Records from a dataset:
Definition do_download (um : UpdateManager) (get_version : fetcher)
    (version_arg : string) (out : option string) (device_type : Z) : M unit :=
  version <- of_result (version_lookup um version_arg device_type) ;;
  print ("Downloading " +:+ version +:+ " to "
         +:+ match out with
             | Some (String c s) => String c s
             | _ => "downloads folder"
             end) ;;
  let filename := get_version version device_type out in
  match filename with
  | None => raise (SystemExit "Error: Was not able to download firmware file!")
  | Some filename =>
      if String.eqb filename "Download folder does not exist"
      then raise (SystemExit "Error: Download folder does not exist!")
      else if String.eqb filename "Not in version list"
      then raise (SystemExit "Error: This version is not currently supported!")
      else print ("Done! (" +:+ filename +:+ ")")
  end.

Module Str.

(** [s.rstrip(chars)] and [s.lstrip(chars)] for the characters that [strip]
    holds. *)
Fixpoint rstrip_by (strip : ascii → bool) (s : string) : string :=
  match s with
  | EmptyString => EmptyString
  | String c s' =>
      match rstrip_by strip s' with
      | EmptyString => if strip c then EmptyString else String c EmptyString
      | kept => String c kept
      end
  end.
Lemma validate_block_run (s : pyvalue) :
  validate_block s =
    match _validate_fork_specific_fields s with
    | (Ok r, s') =>
        (Imm <$> validate_dict (match r with Arg => s' | Imm v => v end) BLOCK_VALIDATORS,
         s')
    | (Raise e, s') => (Raise e, s')
    end.
Proof.
  unfold validate_block, mbind, M_bind, mret, M_ret, Mem.deref, Mem.lift.
  destruct (_validate_fork_specific_fields s) as [[r|e] s']; [|done].
  by destruct (validate_dict _ BLOCK_VALIDATORS).
Qed.

Lemma validate_block_state (s : pyvalue) :
  (validate_block s).2 = (_validate_fork_specific_fields s).2.
Proof.
  rewrite validate_block_run.
  by destruct (_validate_fork_specific_fields s) as [[r|e] s'].
Qed.

Lemma validate_dict_returns_none (v : pyvalue) (t : table) (r : pyvalue) :
  validate_dict v t = Ok r → r = VNone.
Proof.
  destruct v; try discriminate. by intros (-> & _)%validate_dict_ok.
Qed.

(** *** What validation writes *)

(** C9: a validator called as an entry point ([validate_transaction],
    [validate_receipt], [validate_withdrawal], [validate_accounts], any
    field validator) leaves the object it was called with as it was;
    [validate_block], whether it returns or raises, leaves an object that
    is not a dictionary as it was, and changes of a dictionary at most
    what is stored under the seven fork-specific names. *)
Theorem validation_writes_fork_fields_only (s : pyvalue) :
  (Mem.call validate_transaction s).2 = s
  ∧ (Mem.call validate_receipt s).2 = s
  ∧ (Mem.call validate_withdrawal s).2 = s
  ∧ (Mem.call validate_accounts s).2 = s
  ∧ (∀ f : validator, (Mem.call f s).2 = s)
  ∧ writes_only FORK_FIELDS s (validate_block s).2.
Proof.
  assert (∀ f : validator, (Mem.call f s).2 = s) as Hcall.
  { intros f. unfold Mem.call, mbind, M_bind, mret, M_ret, Mem.deref, Mem.lift.
    by destruct (f s). }
  split_and!; try apply Hcall.
  rewrite validate_block_state. apply resolver_writes.
Qed.

(** *** What [validate_block] returns *)

(** C2, as amended: when [validate_block] returns, it returns [None], not
    the block: the resolver has returned the object it was given, with its
    writes made in place, and the dictionary validator has accepted that
    object; when it raises, either the resolver has raised or the
    dictionary validator has, and the writes made until then stay. *)
Theorem validate_block_returns_none (s : pyvalue) :
  match validate_block s with
  | (Ok r, s') =>
      r = Imm VNone
      ∧ _validate_fork_specific_fields s = (Ok Arg, s')
      ∧ validate_dict s' BLOCK_VALIDATORS = Ok VNone
  | (Raise e, s') =>
      _validate_fork_specific_fields s = (Raise e, s')
      ∨ (_validate_fork_specific_fields s = (Ok Arg, s')
         ∧ validate_dict s' BLOCK_VALIDATORS = Raise e)
  end.
Proof.
  rewrite validate_block_run.
  destruct (_validate_fork_specific_fields s) as [[r|e] s'] eqn:Hres; [|by left].
  apply resolver_ok in Hres as Hr. destruct Hr as [-> _].
  destruct (validate_dict s' BLOCK_VALIDATORS) as [v|e] eqn:Hd; simpl.
  - apply validate_dict_returns_none in Hd as Hv. subst v. done.
  - right. done.
Qed.

(** *** What the resolver leaves under the fork-specific names *)

Lemma fork_fields_disjoint (k : string) :
  (k ∈ LONDON_FIELDS →
     (k ∉ SHANGHAI_FIELDS) ∧ (k ∉ CANCUN_FIELDS) ∧ (k ∉ PRAGUE_FIELDS))
  ∧ (k ∈ SHANGHAI_FIELDS →
       (k ∉ LONDON_FIELDS) ∧ (k ∉ CANCUN_FIELDS) ∧ (k ∉ PRAGUE_FIELDS))
  ∧ (k ∈ CANCUN_FIELDS →
       (k ∉ LONDON_FIELDS) ∧ (k ∉ SHANGHAI_FIELDS) ∧ (k ∉ PRAGUE_FIELDS))
  ∧ (k ∈ PRAGUE_FIELDS →
       (k ∉ LONDON_FIELDS) ∧ (k ∉ SHANGHAI_FIELDS) ∧ (k ∉ CANCUN_FIELDS)).
Proof.
  split_and!; intros Hk;
    repeat (apply elem_of_cons in Hk as [->|Hk]);
    try (by apply elem_of_nil in Hk); split_and!; compute_done.
Qed.

(** One stage of the pipeline, seen from its outcome. *)
Lemma stage_outcome p check ks (a b : pyvalue) :
  stage p check ks a = (Ok (), b) →
  if p a then check a = Ok () ∧ b = a
  else ∀ k, k ∈ ks → item b (KStr k) = Some VNone.
Proof.
  intros Hst. destruct (p a) eqn:Hp.
  - rewrite stage_true in Hst by done. by injection Hst as -> ->.
  - by apply stage_false with p check a.
Qed.

(** The four stages of a run of the resolver that returns. *)
Lemma resolver_stages (s s' : pyvalue) (r : obj) :
  _validate_fork_specific_fields s = (Ok r, s') →
  r = Arg
  ∧ writes_only LONDON_FIELDS s (after_london s)
  ∧ writes_only SHANGHAI_FIELDS (after_london s) (after_shanghai s)
  ∧ writes_only CANCUN_FIELDS (after_shanghai s) (after_cancun s)
  ∧ writes_only PRAGUE_FIELDS (after_cancun s) s'
  ∧ (if is_london_block s
     then london_check s = Ok () ∧ after_london s = s
     else ∀ k, k ∈ LONDON_FIELDS → item (after_london s) (KStr k) = Some VNone)
  ∧ (if is_shanghai_block (after_london s)
     then shanghai_check (after_london s) = Ok () ∧ after_shanghai s = after_london s
     else ∀ k, k ∈ SHANGHAI_FIELDS → item (after_shanghai s) (KStr k) = Some VNone)
  ∧ (if is_cancun_block (after_shanghai s)
     then cancun_check (after_shanghai s) = Ok () ∧ after_cancun s = after_shanghai s
     else ∀ k, k ∈ CANCUN_FIELDS → item (after_cancun s) (KStr k) = Some VNone)
  ∧ (if is_prague_block (after_cancun s)
     then prague_check (after_cancun s) = Ok () ∧ s' = after_cancun s
     else ∀ k, k ∈ PRAGUE_FIELDS → item s' (KStr k) = Some VNone).
Proof.
  intros Hrun. apply resolver_ok in Hrun as (-> & Hl & Hs & Hc & Hp).
  pose proof (london_writes s) as W1.
  pose proof (shanghai_writes (after_london s)) as W2.
  pose proof (cancun_writes (after_shanghai s)) as W3.
  pose proof (prague_writes (after_cancun s)) as W4.
  rewrite Hp in W4. simpl in W4.
  fold (after_shanghai s) in W2. fold (after_cancun s) in W3.
  rewrite london_stage_shape in Hl. apply stage_outcome in Hl.
  rewrite shanghai_stage_shape in Hs. apply stage_outcome in Hs.
  rewrite cancun_stage_shape in Hc. apply stage_outcome in Hc.
  rewrite prague_stage_shape in Hp. apply stage_outcome in Hp.
  done.
Qed.

(** What a run that returns leaves under the names of a stage is what
    that stage left there; what a stage finds under its names is what the
    block held on entry. *)
Lemma resolver_keeps (s s' : pyvalue) (r : obj) :
  _validate_fork_specific_fields s = (Ok r, s') →
  (∀ k, k ∈ LONDON_FIELDS → item s' (KStr k) = item (after_london s) (KStr k))
  ∧ (∀ k, k ∈ SHANGHAI_FIELDS →
       item s' (KStr k) = item (after_shanghai s) (KStr k)
       ∧ item (after_london s) (KStr k) = item s (KStr k))
  ∧ (∀ k, k ∈ CANCUN_FIELDS →
       item s' (KStr k) = item (after_cancun s) (KStr k)
       ∧ item (after_shanghai s) (KStr k) = item s (KStr k))
  ∧ (∀ k, k ∈ PRAGUE_FIELDS → item (after_cancun s) (KStr k) = item s (KStr k)).
Proof.
  intros Hrun.
  apply resolver_stages in Hrun as (_ & W1 & W2 & W3 & W4 & _).
  split_and!; intros k Hk.
  - destruct (fork_fields_disjoint k) as (Hd & _). destruct (Hd Hk) as (D2 & D3 & D4).
    by rewrite (keep_item _ _ _ k W4 D4), (keep_item _ _ _ k W3 D3),
      (keep_item _ _ _ k W2 D2).
  - destruct (fork_fields_disjoint k) as (_ & Hd & _).
    destruct (Hd Hk) as (D1 & D3 & D4). split.
    + by rewrite (keep_item _ _ _ k W4 D4), (keep_item _ _ _ k W3 D3).
    + apply (keep_item _ _ _ k W1 D1).
  - destruct (fork_fields_disjoint k) as (_ & _ & Hd & _).
    destruct (Hd Hk) as (D1 & D2 & D4). split.
    + by rewrite (keep_item _ _ _ k W4 D4).
    + rewrite (keep_item _ _ _ k W2 D2). apply (keep_item _ _ _ k W1 D1).
  - destruct (fork_fields_disjoint k) as (_ & _ & _ & Hd).
    destruct (Hd Hk) as (D1 & D2 & D3).
    rewrite (keep_item _ _ _ k W3 D3), (keep_item _ _ _ k W2 D2).
    apply (keep_item _ _ _ k W1 D1).
Qed.
Definition apply_trade (trade : Trade) : method unit :=
  (match side trade with
    | member BUY =>
        let amount := notional_value trade ⊕ fee trade ⊕ slippage trade in
        c ← read cash;
        if ltb c amount then
          raise (ValueError "Insufficient cash to execute BUY trade.")
        else set_cash (c ⊖ amount)
    | member SELL =>
        let amount := notional_value trade ⊖ fee trade ⊖ slippage trade in
        c ← read cash;
        set_cash (c ⊕ amount)
    | foreign repr =>
        raise (ValueError ("Unsupported trade side: " +:+ repr))
    end);;
   position ← read (λ self, positions self !! symbol trade);
   (match side trade with
    | member BUY =>
        match position with
        | None =>
            p ← eval (new_Position {| pos_symbol := symbol trade;
                                       pos_quantity := quantity trade;
                                       average_price := price trade |});
            setitem_positions (symbol trade) p
        | Some position =>
            let new_quantity := pos_quantity position ⊕ quantity trade in
            new_average_price ←
              eval (Decimal_truediv
                      (average_price position ⊗ pos_quantity position
                       ⊕ price trade ⊗ quantity trade)
                      new_quantity);
            p ← eval (new_Position {| pos_symbol := symbol trade;
                                       pos_quantity := new_quantity;
                                       average_price := new_average_price |});
            setitem_positions (symbol trade) p
        end
    | _ =>
        match position with
        | None => raise (ValueError "Cannot sell more than existing position.")
        | Some position =>
            if ltb (pos_quantity position) (quantity trade) then
              raise (ValueError "Cannot sell more than existing position.")
            else
              let new_quantity := pos_quantity position ⊖ quantity trade in
              if eqb new_quantity 0 then delitem_positions (symbol trade)
              else
                p ← eval (new_Position
                             {| pos_symbol := symbol trade;
                                pos_quantity := new_quantity;
                                average_price := average_price position |});
                setitem_positions (symbol trade) p
        end
    end);;
   append_trades trade.

(** The loop of [mark_to_market] over [self.positions.items()], with its
    variable [positions_value]. *)
Fixpoint sum_positions (items : list (string * Position))
    (close_prices : gmap string Decimal) (positions_value : Decimal)
    : result Decimal :=
  match items with
  | [] => Ok positions_value
  | (symbol, position) :: items' =>
      match close_prices !! symbol with
      | None =>
          Raise (ValueError ("Missing close price for symbol: "
                             +:+ symbol +:+ "."))
      | Some price =>
          sum_positions items' close_prices
            (positions_value ⊕ pos_quantity position ⊗ price)
      end
  end.

Definition mark_to_market (timestamp : datetime)
    (close_prices : gmap string Decimal) : method PortfolioSnapshot :=
  items ← read (λ self, dict_items (positions self));
  positions_value ← eval (sum_positions items close_prices (dec 0));
  c ← read cash;
  let snapshot := {| snap_timestamp := timestamp;
                     snap_cash := c;
                     positions_value := positions_value |} in
  append_equity_curve snapshot;;
  ret snapshot.

End portfolio.
Export portfolio.

(** ** metrics.py *)

Module metrics.

Definition total_return (equity_curve : list PortfolioSnapshot)
    : result Decimal :=
  match equity_curve with
  | [] => Raise (ValueError "Equity curve does not yet contain any values.")
  | first :: _ =>
      let final_equity := equity (List.last equity_curve first) in
      let initial_equity := equity first in
      if eqb initial_equity 0 then
        Raise (ValueError "Initial equity must be > 0.")
      else Ok ((final_equity ⊖ initial_equity) ⊘ initial_equity)
  end.
Record View : Type := {
  chartsPanelView : option (list Chart);
  tablePanelView : TablePanel
}.

Section Component.
Context `{Platform}.

(** [App.js] 157-161. *)
Definition tableHeader (hasLight : bool) : list string :=
  ["Timestamp"; "Temperature"; "Humidity"; "Pressure"]
  ++ (if hasLight then ["Light Intensity(%)"] else []).

(** [App.js] 74-199, without the map: the charts panel is evaluated
    before the table panel, both on the array the state refers to. *)
Definition render (st : AppState) : View * AppState :=
  match selectedData st with
  | Some arr =>
      if hasData (selectedData st) then
        let '(views, arr') :=
          (charts ← chartsPanel (selectedData st);
           rows ← tableBody (hasLightIntensity (selectedData st));
           mret {| chartsPanelView := Some charts;
                   tablePanelView :=
                     TableCard (tableHeader (hasLightIntensity (selectedData st))) rows |}) arr in
        (views,
         {| profiles := profiles st; selectedData := Some arr';
            selectedProfile := selectedProfile st |})
      else
        ({| chartsPanelView := None;
            tablePanelView := EmptyCard "No time-series data available for this profile." |},
         st)
  | None =>
      ({| chartsPanelView := None;
          tablePanelView := EmptyCard "Click a marker to load data." |},
       st)
  end.
End Component.

(** ** The selection handler *)

Inductive ConsoleEntry : Type :=
| ConsoleLog (message : string) (id : JsVal) (data : list Entry)
| ConsoleError (message : string) (err : JsVal).

Record World : Type := {
  app : AppState;
  console : list ConsoleEntry
}.

(** How the request settles. *)
Inductive Settled (A : Type) : Type :=
| Fulfilled (a : A)
| Rejected (reason : JsVal).
Arguments Fulfilled {A} a.
Arguments Rejected {A} reason.

Definition Eff (A : Type) : Type := World -> A * World.

#[global] Instance eff_ret : MRet Eff := fun A a w => (a, w).

#[global] Instance eff_bind : MBind Eff :=
  fun A B k m w => let '(a, w') := m w in k a w'.

Definition consoleLog (message : string) (id : JsVal) (data : list Entry) : Eff unit :=
  fun w => (tt, {| app := app w; console := console w ++ [ConsoleLog message id data] |}).

Definition consoleError (message : string) (err : JsVal) : Eff unit :=
  fun w => (tt, {| app := app w; console := console w ++ [ConsoleError message err] |}).

Definition setSelectedData (data : list Entry) : Eff unit :=
  fun w => (tt, {| app := {| profiles := profiles (app w); selectedData := Some data;
                            selectedProfile := selectedProfile (app w) |};
                   console := console w |}).

Definition setSelectedProfile (name : JsVal) : Eff unit :=
  fun w => (tt, {| app := {| profiles := profiles (app w); selectedData := selectedData (app w);
                            selectedProfile := name |};
                   console := console w |}).

(** [promise.then(onFulfilled)]: the callback runs on fulfilment only; a
    rejection passes through. *)
Definition then_ {A : Type} (p : Settled A) (onFulfilled : A -> Eff unit) : Eff (Settled unit) :=
  match p with
  | Fulfilled a => _ ← onFulfilled a; mret (Fulfilled tt)
  | Rejected reason => mret (Rejected reason)
  end.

* [TASK STATEMENT]:
The output consists solely of the lines from the line that contains "selectedData (app w);" through the final line of the data.

* [TASK OUTPUT]:
  fun w => (tt, {| app := {| profiles := profiles (app w); selectedData := selectedData (app w);
                            selectedProfile := name |};
                   console := console w |}).

(** [promise.then(onFulfilled)]: the callback runs on fulfilment only; a
    rejection passes through. *)
Definition then_ {A : Type} (p : Settled A) (onFulfilled : A -> Eff unit) : Eff (Settled unit) :=
  match p with
  | Fulfilled a => _ ← onFulfilled a; mret (Fulfilled tt)
  | Rejected reason => mret (Rejected reason)
  end.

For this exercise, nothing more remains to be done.